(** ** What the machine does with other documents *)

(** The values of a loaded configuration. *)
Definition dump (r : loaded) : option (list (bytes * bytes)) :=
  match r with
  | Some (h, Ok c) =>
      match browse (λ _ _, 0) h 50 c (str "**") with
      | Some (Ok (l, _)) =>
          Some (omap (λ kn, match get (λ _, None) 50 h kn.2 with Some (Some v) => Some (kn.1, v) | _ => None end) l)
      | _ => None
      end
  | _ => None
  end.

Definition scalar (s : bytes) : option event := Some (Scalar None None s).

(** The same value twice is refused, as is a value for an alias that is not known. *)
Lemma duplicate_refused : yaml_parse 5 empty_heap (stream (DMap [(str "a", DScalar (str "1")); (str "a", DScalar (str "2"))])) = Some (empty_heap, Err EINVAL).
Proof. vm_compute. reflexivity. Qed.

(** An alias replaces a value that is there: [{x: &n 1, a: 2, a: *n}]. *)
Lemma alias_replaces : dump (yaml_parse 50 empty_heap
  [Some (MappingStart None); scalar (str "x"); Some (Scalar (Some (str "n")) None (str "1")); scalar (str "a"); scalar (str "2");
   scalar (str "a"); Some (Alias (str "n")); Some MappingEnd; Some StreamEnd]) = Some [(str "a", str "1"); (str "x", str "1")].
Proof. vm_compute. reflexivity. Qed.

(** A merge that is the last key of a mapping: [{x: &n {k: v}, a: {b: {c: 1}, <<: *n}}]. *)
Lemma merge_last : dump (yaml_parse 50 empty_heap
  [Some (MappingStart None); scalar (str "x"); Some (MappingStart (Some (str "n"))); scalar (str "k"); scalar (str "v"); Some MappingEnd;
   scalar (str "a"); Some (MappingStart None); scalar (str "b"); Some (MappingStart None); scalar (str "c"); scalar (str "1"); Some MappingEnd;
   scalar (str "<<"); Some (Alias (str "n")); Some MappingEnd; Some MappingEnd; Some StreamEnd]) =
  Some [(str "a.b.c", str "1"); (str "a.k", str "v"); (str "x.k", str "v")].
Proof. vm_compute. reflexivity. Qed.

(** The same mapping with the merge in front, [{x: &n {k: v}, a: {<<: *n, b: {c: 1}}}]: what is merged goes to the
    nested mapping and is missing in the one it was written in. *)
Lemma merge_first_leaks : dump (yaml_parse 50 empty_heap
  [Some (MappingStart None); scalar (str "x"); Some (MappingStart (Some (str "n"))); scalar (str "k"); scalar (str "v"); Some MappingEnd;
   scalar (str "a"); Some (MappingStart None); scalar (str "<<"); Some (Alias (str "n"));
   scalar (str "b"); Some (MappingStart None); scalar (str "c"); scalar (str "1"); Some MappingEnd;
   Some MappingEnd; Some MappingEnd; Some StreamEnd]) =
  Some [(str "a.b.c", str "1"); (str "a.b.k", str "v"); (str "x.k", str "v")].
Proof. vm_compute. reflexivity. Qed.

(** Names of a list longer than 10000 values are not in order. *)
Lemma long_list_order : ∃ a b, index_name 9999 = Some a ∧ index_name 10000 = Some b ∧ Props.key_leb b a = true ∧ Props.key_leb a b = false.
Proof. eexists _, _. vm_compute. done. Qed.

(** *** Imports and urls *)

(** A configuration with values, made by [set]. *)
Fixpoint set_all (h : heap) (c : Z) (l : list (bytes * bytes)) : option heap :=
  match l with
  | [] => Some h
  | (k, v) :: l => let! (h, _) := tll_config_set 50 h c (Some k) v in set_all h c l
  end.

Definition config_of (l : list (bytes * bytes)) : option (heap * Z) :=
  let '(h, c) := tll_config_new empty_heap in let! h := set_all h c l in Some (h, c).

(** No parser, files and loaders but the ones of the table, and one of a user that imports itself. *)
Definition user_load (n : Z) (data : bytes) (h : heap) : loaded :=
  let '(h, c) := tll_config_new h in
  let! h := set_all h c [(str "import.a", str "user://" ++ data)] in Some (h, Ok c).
########
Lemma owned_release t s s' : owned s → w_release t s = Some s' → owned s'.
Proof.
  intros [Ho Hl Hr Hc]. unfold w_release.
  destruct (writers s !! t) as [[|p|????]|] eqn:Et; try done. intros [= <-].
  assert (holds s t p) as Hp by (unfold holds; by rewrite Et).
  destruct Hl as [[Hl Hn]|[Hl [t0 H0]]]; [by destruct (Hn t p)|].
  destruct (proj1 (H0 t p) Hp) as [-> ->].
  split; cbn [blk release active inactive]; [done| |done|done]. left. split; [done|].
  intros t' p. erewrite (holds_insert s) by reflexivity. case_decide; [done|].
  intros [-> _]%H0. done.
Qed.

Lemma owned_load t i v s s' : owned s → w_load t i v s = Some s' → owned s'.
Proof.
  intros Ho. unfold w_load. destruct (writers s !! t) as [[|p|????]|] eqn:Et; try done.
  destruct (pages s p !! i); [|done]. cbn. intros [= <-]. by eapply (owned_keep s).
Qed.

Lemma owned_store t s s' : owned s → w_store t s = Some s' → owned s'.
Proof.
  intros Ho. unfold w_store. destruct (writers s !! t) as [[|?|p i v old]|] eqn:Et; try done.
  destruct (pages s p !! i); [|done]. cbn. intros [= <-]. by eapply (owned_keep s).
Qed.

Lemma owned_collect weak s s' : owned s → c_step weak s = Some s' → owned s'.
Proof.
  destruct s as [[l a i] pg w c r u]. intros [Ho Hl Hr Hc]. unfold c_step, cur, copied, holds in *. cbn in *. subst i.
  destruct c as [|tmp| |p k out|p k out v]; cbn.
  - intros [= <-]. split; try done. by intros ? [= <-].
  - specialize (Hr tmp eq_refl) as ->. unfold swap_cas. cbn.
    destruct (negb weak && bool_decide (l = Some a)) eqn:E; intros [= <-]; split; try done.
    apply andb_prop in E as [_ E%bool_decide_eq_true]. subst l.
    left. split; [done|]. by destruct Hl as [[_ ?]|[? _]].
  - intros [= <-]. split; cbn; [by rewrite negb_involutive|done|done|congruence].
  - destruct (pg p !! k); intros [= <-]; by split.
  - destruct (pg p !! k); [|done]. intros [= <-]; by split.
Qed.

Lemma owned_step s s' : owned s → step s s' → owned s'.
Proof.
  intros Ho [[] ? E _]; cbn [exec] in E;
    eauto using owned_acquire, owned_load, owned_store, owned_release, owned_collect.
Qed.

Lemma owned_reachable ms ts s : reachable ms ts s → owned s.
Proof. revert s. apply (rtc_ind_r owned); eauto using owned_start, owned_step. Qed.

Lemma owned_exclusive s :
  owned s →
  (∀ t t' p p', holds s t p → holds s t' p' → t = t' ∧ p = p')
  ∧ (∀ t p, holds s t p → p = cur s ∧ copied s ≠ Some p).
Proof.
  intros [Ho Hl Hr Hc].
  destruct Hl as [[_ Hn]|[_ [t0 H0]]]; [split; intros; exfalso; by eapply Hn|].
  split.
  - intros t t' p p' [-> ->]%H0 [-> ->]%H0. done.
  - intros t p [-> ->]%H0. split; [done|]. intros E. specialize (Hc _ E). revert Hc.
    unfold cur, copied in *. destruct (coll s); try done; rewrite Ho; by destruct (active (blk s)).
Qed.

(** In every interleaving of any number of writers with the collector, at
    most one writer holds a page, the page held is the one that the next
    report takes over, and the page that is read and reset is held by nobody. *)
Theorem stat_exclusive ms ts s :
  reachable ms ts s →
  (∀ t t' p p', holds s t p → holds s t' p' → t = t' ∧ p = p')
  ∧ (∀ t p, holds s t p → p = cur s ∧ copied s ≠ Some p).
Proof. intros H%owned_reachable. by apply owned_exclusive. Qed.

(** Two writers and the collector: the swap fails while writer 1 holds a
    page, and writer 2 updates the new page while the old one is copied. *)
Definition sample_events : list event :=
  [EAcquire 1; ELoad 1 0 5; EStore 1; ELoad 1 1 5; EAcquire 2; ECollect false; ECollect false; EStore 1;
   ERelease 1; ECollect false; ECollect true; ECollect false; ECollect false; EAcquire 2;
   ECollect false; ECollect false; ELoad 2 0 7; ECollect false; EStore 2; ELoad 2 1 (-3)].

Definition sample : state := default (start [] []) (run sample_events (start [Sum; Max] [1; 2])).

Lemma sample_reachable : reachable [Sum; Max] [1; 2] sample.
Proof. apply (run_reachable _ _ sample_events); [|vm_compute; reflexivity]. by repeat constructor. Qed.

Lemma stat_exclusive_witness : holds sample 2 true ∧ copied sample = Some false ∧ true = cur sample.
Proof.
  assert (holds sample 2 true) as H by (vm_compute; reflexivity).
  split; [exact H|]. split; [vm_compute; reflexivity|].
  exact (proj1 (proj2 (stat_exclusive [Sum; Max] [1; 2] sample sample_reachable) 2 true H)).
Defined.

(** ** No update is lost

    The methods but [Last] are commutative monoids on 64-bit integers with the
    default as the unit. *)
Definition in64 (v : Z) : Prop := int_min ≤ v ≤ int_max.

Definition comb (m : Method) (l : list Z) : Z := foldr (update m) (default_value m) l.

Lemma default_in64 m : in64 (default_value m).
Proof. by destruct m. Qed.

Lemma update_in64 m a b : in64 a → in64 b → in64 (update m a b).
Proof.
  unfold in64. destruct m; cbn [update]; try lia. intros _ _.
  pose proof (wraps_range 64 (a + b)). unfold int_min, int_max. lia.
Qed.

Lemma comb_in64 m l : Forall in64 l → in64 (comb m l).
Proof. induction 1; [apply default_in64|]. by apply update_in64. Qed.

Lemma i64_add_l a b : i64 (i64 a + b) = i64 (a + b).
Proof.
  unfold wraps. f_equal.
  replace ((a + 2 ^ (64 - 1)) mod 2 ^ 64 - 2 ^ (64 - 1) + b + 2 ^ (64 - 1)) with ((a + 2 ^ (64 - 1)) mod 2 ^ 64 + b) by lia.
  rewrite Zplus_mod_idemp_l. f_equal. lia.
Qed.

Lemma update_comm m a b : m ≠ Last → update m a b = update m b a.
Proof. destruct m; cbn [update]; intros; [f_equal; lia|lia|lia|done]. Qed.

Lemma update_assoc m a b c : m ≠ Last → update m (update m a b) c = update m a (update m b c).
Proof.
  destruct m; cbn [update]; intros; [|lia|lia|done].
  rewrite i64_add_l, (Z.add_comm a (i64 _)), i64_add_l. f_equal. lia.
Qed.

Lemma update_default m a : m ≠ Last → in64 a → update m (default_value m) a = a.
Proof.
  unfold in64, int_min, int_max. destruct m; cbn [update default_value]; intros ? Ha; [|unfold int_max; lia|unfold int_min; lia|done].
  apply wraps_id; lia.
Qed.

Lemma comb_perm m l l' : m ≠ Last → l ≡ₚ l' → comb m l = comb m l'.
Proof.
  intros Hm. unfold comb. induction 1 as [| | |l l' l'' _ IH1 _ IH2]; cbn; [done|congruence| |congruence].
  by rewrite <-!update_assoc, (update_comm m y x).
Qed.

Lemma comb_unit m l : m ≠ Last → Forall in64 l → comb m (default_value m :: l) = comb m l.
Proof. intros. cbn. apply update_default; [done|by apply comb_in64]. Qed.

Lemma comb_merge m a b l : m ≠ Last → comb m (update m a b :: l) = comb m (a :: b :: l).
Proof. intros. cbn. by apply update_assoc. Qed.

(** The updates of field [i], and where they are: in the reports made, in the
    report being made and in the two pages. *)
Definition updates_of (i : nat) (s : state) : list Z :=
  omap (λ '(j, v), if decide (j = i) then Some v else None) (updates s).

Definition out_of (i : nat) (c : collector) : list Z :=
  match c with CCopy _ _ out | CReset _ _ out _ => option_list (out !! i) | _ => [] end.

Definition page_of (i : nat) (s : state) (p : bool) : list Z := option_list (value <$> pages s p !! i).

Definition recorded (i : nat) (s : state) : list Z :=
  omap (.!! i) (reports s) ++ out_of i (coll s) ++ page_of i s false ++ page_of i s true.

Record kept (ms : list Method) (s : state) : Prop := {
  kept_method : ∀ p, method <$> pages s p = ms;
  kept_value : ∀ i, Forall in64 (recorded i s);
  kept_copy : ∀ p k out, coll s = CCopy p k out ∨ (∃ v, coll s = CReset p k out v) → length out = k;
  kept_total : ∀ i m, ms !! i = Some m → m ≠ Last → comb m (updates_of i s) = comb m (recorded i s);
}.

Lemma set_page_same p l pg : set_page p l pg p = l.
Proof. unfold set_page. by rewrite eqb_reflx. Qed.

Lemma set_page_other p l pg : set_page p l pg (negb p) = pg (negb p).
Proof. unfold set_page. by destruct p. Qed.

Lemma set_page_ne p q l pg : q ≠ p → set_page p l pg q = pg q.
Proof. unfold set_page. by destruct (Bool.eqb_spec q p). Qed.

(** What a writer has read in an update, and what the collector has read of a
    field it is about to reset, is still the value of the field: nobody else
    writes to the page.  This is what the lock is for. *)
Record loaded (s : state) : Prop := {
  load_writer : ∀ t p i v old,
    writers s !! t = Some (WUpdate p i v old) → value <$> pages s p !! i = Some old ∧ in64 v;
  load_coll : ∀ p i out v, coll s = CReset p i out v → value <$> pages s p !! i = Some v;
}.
########
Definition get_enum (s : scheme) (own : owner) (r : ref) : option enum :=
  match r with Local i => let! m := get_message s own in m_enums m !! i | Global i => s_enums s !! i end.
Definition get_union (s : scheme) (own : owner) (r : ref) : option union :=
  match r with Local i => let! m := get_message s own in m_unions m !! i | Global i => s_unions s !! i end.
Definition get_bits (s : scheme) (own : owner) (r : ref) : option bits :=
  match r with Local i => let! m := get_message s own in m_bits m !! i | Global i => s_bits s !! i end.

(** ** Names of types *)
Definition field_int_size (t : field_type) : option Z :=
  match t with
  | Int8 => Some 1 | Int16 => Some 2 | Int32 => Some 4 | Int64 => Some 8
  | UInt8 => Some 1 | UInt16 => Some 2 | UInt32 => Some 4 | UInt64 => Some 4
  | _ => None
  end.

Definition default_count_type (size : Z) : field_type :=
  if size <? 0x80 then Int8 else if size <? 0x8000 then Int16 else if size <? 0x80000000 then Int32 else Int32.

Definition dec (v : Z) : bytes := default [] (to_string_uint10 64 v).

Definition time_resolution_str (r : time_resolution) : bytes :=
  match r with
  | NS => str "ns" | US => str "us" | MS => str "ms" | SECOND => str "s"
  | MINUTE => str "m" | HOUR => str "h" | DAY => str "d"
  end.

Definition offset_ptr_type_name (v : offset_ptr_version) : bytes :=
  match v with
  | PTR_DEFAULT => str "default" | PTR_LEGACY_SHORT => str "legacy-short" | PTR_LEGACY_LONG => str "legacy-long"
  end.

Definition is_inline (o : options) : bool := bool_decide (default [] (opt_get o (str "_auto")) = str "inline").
########
Exercise prompt
Transcribe each line of the data above, unaltered, from the one where "rewrite Zplus_mod_idemp_l. f_equal. lia." appears to the one where "Lemma comb_merge m" appears, inclusive of both.

Solution to this task
  rewrite Zplus_mod_idemp_l. f_equal. lia.
Qed.

Lemma update_comm m a b : m ≠ Last → update m a b = update m b a.
Proof. destruct m; cbn [update]; intros; [f_equal; lia|lia|lia|done]. Qed.

Lemma update_assoc m a b c : m ≠ Last → update m (update m a b) c = update m a (update m b c).
Proof.
  destruct m; cbn [update]; intros; [|lia|lia|done].
  rewrite i64_add_l, (Z.add_comm a (i64 _)), i64_add_l. f_equal. lia.
Qed.

Lemma update_default m a : m ≠ Last → in64 a → update m (default_value m) a = a.
Proof.
  unfold in64, int_min, int_max. destruct m; cbn [update default_value]; intros ? Ha; [|unfold int_max; lia|unfold int_min; lia|done].
  apply wraps_id; lia.
Qed.

Lemma comb_perm m l l' : m ≠ Last → l ≡ₚ l' → comb m l = comb m l'.
Proof.
  intros Hm. unfold comb. induction 1 as [| | |l l' l'' _ IH1 _ IH2]; cbn; [done|congruence| |congruence].
  by rewrite <-!update_assoc, (update_comm m y x).
Qed.

Lemma comb_unit m l : m ≠ Last → Forall in64 l → comb m (default_value m :: l) = comb m l.
Proof. intros. cbn. apply update_default; [done|by apply comb_in64]. Qed.

Lemma comb_merge m a b l : m ≠ Last → comb m (update m a b :: l) = comb m (a :: b :: l).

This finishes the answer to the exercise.